Danganronpa V3: Killing Harmony (PS4 [reviewed], PS Vita, PC)
Developer: Team Danganronpa
Publisher: NIS America
Released: September 26, 2017 (NA), September 29, 2017 (EU) January 12, 2017 (JP)
MSRP: $59.99 (PS4), $39.99 (PS Vita), $49.99 (PC)
The setup for Danganronpa V3: Killing Harmony will sound familiar by now: 16 ultimate high school students suddenly awake in a strange school, fortified to keep anyone from getting in or out, and must compete to stay alive in the killing game, a blood-soaked whodunnit monitored by the adorably creepy Monokuma. Taking control of Kaede Akamatsu, the Ultimate Pianist, I do what I must to unmask the culprits in class trials, make friends, regain lost memories, give gifts, explore the school, and uncover the truth of the magnificently gaudy Ultimate Academy for Gifted Juveniles.
Gameplay is still split between exploring the campus during Daily Life, investigating murders and holding class trials. Joining Kaede is a hodgepodge of students with an eclectic array of ultimate talents and personalities that run from gonzo to grotesque. I wasn’t on board right away with the Ultimate Maid or the Ultimate Child Care Giver, but as I slowly turn the pages of the game’s six chapters those titles begin to make sense, even if it is in the most nonsensical way.
Something like the Ultimate Maid is decidedly Japanese, but there is a mishmash of cultures that accents how absurd Danganronpa can be. These are decidedly Japanese students and characters making extremely well-timed quips about Taylor Swift and call-backs to ’80s American television. It isn’t just pop culture references I find in the dialog, but deep-rooted American political commentary too with lines about “alternate facts,” “fake news,” and riffs on “MAGA.” I half expected the localizers to fit a milkshake duck joke in here as well.
The references aren’t just jokes, in fact most of them aren’t funny, but they, unknowingly at first, create a connection between the students of The Ultimate Academy and I. We are inundated with false information on a daily basis through social media, where people willingly lie to prove a point and it is no different in the world of Danganronpa. One of the new elements of the class trials, which can last up to four hours, is the ability to lie. There are instances where I know the ultimate truth, but in order for me to get everyone on my side, I have to lie to them first. As I repeatedly find out, the ultimate truth of every case isn’t always what the other students want to hear.

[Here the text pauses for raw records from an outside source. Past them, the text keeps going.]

(* ===== verification/InvoiceForm.v ===== *)
(** * The invoice form ([apps/web/components/invoice/InvoiceForm.tsx])

    The first step checks the terms; the second creates the invoice through the API and,
    when asked to, simulates and signs its listing, taking the creation back when the
    listing cannot be completed.  The functions the form receives from its hooks are the
    interface [FormActions]; the cancellation goes through [WebApi].  State updates are
    events of the log, and [replay] is the form they leave behind. *)

From S2P Require Import Prelude JsNumber JsString JsValue JsDate JsJson Effects SdkTypes Schemas WebParsers.
From S2P Require Import WebApi WebErrors Amounts.
Local Open Scope Z_scope.

Record InvoiceForm := {
  buyer : string; faceValue : string; asset : AssetType; dueDate : string; discountBps : num;
  immediateList : bool; error : option string; step : Z; isListing : bool }.
Definition initial_form : InvoiceForm :=
  {| buyer := ""; faceValue := ""; asset := USDC; dueDate := ""; discountBps := Num.of_Z 200;
     immediateList := true; error := None; step := 1; isListing := false |}.

(** [parseFloat(faceValue.replace(/,/g, "")) || 0], and the preview of the payout. *)
Definition parsedValue (f : InvoiceForm) : num :=
  let v := Str.parse_float (Str.remove_char ","%char (faceValue f)) in
  if Num.truthy v then v else Num.zero.
Definition discountPaid (f : InvoiceForm) : num :=
  Num.mul (parsedValue f) (Num.div (discountBps f) (Num.of_Z 10000)).
Definition payoutAmount (f : InvoiceForm) : num := Num.sub (parsedValue f) (discountPaid f).

Definition setError (f : InvoiceForm) (e : option string) : InvoiceForm :=
  {| buyer := buyer f; faceValue := faceValue f; asset := asset f; dueDate := dueDate f;
     discountBps := discountBps f; immediateList := immediateList f; error := e; step := step f;
     isListing := isListing f |}.
Definition setBuyer (f : InvoiceForm) (b : string) : InvoiceForm :=
  {| buyer := b; faceValue := faceValue f; asset := asset f; dueDate := dueDate f;
     discountBps := discountBps f; immediateList := immediateList f; error := error f; step := step f;
     isListing := isListing f |}.
Definition setStep (f : InvoiceForm) (s : Z) : InvoiceForm :=
  {| buyer := buyer f; faceValue := faceValue f; asset := asset f; dueDate := dueDate f;
     discountBps := discountBps f; immediateList := immediateList f; error := error f; step := s;
     isListing := isListing f |}.

(** ** The first step *)
Section Terms.
(** [StrKey.isValidEd25519PublicKey], and the time zone: the start of the local day [k]
    days after the one [now] falls in ([setHours(0, 0, 0, 0)], [setDate]). *)
Context (isValidEd25519PublicKey : string -> bool) (startOfDay : Z -> Z -> Z).

Definition handleNextStep (now : Z) (f : InvoiceForm) : InvoiceForm :=
let f := setError f None in
let trimmedBuyer := Str.trim (buyer f) in
if String.eqb trimmedBuyer "" || negb (isValidEd25519PublicKey trimmedBuyer) then
  setError f (Some "Buyer must be a valid Stellar public key (G... account address)")
else
  let f := setBuyer f trimmedBuyer in
  if Num.leb (parsedValue f) Num.zero then setError f (Some "Face value must be a positive number")
  else if String.eqb (dueDate f) "" then setError f (Some "Please select a due date")
  else
    let selectedDate := Date.parse (dueDate f) in
    let today := Num.of_Z (startOfDay now 0) in
    let minDate := Num.of_Z (startOfDay now 7) in
    let maxDate := Num.of_Z (startOfDay now 365) in
    if Num.leb selectedDate today then setError f (Some "Due date must be in the future")
    else if Num.ltb selectedDate minDate then
      setError f (Some "Due date must be at least 7 days from today")
    else if Num.gtb selectedDate maxDate then
      setError f (Some "Due date must be within 365 days from today")
    else setStep f 2.
End Terms.

(** ** The second step *)
Class FormActions (Env : Type) := {
  act_create : string -> string -> num -> AssetType -> Env -> res jsval * Env;
  act_simulate : string -> num -> string -> Env -> res () * Env;
  act_list : string -> num -> Env -> res bool * Env;
  act_success : Env -> res () * Env }.

Inductive Update := SetError (e : option string) | SetListing (b : bool) | ClearTerms.
Inductive FormEv :=
  | Create (buyer faceValue : string) (dueDate : num) (asset : AssetType) (r : res jsval)
  | Simulate (id : string) (bps : num) (address : string) (r : res ())
  | List (id : string) (bps : num) (r : res bool)
  | Cancel (e : Http)
  | Done (r : res ())
  | Upd (u : Update)
  | Console (message id : string) (err : jsval).

Definition apply_update (f : InvoiceForm) (u : Update) : InvoiceForm :=
  match u with
  | SetError e => setError f e
  | SetListing b =>
      {| buyer := buyer f; faceValue := faceValue f; asset := asset f; dueDate := dueDate f;
         discountBps := discountBps f; immediateList := immediateList f; error := error f;
         step := step f; isListing := b |}
  | ClearTerms =>
      {| buyer := ""; faceValue := ""; asset := asset f; dueDate := ""; discountBps := discountBps f;
         immediateList := immediateList f; error := error f; step := 1; isListing := isListing f |}
  end.
Definition replay (f : InvoiceForm) (l : list FormEv) : InvoiceForm :=
  foldl (fun f e => match e with Upd u => apply_update f u | _ => f end) f l.

Section Submit.
Context {Env : Type} {A : FormActions Env} {B : Backend Env} {zod : Zod}.
Abbreviation IO := (M Env FormEv).

Definition cancelCreatedInvoice (invoiceId : string) : IO jsval :=
relabel Cancel (updateInvoiceStatus invoiceId "Cancelled").

(** [BigInt(Math.floor(parsedValue * 10_000_000)).toString()], and the due date in seconds. *)
Definition faceValueStroops (f : InvoiceForm) : res string :=
z ← bigint_of_num (Num.floor (Num.mul (parsedValue f) (Num.of_Z 10000000)));
Ok (Num.bigint_to_string z).
Definition dueDateTimestamp (f : InvoiceForm) : num :=
Num.floor (Num.div (Date.parse (dueDate f)) (Num.of_Z 1000)).

(** The creation, up to [createdInvoiceId]: the id and the response. *)
Definition create_request (f : InvoiceForm) : IO (jsval * jsval) :=
stroops ← lift (faceValueStroops f);
response ← io (Create (buyer f) stroops (dueDateTimestamp f) (asset f))
  (act_create (buyer f) stroops (dueDateTimestamp f) (asset f));
id ← lift (member response "invoice_id");
mret (id, response).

During these sessions, Kaede’s classmates are combative with one another, screaming vulgarities that easily earn the game its mature rating. Trials play out very much as before, with Non-Stop Debates, much improved Hangman’s Gambits, Rebuttal Showdowns, and Theory Armaments, which are new versions of Bullet Time Battle. There is also Debate Scrum, a showy but simple exercise that divides the students in half to argue their points; Mind Mine, a not-too-entertaining spin on Minesweeper; Mass Panic Debates, which are like Non-Stop Debates but with three people arguing at the same time; and Psyche Taxi, a visually brilliant Outrun-like that is never fun and only seeks to artificially lengthen these trials. There is probably a good half-hour that could be cut from every class trial without lessening the impact of the process if redundant dialog and games like Psyche Taxi are removed.
Of course, these debates are kept quite lively by the Monokubs, the five cute and deadly robot kids of Monokuma who are assisting in the killing game’s procedures. They have a storyline all their own that is as fascinating, twisted and wildly inappropriate as anything I get out of my fellow competitors. They’re funny, and I genuinely enjoy the English voice acting from the cubs and the students. The psychotic sociopath Kokichi Oma is a delight throughout, sounding like an unhinged Josh Gad, while the five-year-old who apparently wandered into the studio during recording sessions and voiced the part of Himiko Yumeno shows real growth throughout her character’s development.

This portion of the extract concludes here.